> AIM OF THE EXERCISE
Among the entries below, take the line with "v]> d)]> (heap w)) w)" and the line with "key and [TypeError]", and output them and every line between them exactly, with nothing else.

> INFORMATION SUPPLIED

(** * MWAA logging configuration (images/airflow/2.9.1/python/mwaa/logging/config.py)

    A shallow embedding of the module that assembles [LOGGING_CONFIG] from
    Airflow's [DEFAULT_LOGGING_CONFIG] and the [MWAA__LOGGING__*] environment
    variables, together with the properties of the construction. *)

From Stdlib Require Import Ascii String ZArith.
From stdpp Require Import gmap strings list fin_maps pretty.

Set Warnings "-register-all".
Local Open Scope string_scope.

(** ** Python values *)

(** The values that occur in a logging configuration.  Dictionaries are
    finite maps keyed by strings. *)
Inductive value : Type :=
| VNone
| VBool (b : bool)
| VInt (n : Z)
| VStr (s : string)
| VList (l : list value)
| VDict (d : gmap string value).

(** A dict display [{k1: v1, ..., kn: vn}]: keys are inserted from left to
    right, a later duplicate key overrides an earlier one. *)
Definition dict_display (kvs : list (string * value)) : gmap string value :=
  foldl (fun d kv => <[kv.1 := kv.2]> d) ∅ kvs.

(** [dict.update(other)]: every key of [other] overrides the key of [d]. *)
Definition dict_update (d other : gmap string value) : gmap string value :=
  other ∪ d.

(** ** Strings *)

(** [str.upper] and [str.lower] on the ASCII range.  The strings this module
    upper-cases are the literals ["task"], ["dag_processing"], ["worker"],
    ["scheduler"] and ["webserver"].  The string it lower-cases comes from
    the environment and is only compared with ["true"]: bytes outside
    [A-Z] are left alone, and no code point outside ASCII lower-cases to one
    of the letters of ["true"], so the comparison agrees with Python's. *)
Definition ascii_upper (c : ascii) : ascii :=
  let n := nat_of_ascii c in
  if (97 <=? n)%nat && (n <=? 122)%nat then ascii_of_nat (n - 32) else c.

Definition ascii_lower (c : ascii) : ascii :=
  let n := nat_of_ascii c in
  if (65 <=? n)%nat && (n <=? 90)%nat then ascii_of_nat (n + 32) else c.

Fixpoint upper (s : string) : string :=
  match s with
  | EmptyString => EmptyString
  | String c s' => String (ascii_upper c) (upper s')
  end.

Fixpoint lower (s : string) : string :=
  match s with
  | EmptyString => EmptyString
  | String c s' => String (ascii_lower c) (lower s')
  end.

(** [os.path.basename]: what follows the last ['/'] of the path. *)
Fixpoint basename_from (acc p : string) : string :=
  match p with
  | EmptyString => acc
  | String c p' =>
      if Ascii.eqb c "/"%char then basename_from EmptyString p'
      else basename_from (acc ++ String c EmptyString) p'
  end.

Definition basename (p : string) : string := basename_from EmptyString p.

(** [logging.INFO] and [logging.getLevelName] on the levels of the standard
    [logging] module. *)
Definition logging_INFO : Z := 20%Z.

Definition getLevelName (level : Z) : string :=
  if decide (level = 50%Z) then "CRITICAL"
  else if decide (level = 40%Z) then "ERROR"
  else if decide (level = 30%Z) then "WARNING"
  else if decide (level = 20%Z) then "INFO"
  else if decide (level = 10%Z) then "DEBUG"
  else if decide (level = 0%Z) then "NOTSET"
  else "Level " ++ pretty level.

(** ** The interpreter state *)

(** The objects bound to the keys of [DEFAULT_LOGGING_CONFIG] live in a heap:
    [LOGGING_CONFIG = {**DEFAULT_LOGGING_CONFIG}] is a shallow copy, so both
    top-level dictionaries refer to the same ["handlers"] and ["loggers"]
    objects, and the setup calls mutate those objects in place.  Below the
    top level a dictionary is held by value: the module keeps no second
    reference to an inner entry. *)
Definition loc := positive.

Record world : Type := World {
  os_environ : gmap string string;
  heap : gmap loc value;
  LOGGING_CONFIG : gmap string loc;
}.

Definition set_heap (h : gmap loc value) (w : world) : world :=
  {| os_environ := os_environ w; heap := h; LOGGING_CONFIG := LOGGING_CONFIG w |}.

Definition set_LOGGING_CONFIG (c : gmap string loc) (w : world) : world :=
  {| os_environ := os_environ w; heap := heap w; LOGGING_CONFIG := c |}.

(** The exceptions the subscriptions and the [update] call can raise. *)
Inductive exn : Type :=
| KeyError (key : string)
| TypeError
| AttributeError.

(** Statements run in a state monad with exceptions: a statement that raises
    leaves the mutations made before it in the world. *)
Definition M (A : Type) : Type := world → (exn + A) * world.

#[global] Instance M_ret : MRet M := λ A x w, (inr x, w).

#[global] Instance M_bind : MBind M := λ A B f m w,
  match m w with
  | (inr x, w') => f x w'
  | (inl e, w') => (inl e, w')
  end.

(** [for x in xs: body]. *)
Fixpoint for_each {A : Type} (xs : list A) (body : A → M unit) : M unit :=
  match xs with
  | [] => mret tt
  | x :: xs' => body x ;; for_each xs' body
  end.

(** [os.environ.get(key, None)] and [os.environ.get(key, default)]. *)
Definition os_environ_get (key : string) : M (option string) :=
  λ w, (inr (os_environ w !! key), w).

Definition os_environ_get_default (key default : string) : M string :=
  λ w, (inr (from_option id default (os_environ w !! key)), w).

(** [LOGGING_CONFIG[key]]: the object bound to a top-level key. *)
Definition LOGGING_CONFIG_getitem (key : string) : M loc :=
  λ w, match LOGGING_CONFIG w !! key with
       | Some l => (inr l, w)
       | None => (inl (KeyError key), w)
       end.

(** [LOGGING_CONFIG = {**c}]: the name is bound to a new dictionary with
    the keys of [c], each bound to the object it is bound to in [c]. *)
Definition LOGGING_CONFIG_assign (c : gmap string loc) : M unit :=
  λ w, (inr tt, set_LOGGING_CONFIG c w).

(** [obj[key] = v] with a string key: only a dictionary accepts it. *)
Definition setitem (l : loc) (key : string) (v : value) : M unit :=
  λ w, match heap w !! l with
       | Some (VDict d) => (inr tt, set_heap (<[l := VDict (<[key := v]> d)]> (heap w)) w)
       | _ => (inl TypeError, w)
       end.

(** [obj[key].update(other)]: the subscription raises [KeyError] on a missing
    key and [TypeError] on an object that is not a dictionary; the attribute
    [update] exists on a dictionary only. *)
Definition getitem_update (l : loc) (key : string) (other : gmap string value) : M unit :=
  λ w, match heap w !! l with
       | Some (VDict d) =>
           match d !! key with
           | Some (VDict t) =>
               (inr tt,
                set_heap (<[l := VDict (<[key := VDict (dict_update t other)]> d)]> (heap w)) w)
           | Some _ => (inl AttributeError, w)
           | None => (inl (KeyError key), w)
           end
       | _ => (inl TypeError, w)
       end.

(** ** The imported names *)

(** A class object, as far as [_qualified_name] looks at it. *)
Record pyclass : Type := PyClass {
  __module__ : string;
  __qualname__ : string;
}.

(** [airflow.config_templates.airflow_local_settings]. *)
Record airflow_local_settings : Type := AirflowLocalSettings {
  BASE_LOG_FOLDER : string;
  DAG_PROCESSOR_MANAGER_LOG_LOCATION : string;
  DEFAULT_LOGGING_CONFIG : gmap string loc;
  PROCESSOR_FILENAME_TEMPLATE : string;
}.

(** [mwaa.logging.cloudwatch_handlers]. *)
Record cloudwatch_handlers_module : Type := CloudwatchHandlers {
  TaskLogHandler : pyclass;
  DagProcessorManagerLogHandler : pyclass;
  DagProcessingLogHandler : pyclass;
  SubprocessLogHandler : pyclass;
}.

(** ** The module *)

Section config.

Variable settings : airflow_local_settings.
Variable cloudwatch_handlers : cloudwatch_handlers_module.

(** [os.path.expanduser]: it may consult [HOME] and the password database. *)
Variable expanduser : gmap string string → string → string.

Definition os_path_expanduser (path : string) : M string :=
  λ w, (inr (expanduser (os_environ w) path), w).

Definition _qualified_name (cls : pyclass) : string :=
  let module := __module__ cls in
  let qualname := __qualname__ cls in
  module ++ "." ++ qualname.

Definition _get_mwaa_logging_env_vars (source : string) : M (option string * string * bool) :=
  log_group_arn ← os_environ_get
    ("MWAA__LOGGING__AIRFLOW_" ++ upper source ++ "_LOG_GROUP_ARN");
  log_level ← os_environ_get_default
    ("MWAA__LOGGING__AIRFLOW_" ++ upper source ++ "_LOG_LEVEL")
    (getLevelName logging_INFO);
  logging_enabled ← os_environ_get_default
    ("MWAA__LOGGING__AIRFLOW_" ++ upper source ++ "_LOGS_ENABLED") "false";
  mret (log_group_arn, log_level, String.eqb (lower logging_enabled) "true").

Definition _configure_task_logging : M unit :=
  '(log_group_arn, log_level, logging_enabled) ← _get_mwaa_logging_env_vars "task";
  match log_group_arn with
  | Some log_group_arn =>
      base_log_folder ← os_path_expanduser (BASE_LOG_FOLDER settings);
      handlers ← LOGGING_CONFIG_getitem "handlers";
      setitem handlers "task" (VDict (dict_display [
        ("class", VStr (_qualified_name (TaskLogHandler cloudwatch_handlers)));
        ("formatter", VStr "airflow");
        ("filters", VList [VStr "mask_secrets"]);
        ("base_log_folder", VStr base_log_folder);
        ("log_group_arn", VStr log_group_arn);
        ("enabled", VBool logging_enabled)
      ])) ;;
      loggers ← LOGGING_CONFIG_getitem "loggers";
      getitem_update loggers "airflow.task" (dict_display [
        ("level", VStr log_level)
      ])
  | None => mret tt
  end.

> RESPONSE BELOW
       | Some (VDict d) => (inr tt, set_heap (<[l := VDict (<[key := v]> d)]> (heap w)) w)
       | _ => (inl TypeError, w)
       end.

(** [obj[key].update(other)]: the subscription raises [KeyError] on a missing
    key and [TypeError] on an object that is not a dictionary; the attribute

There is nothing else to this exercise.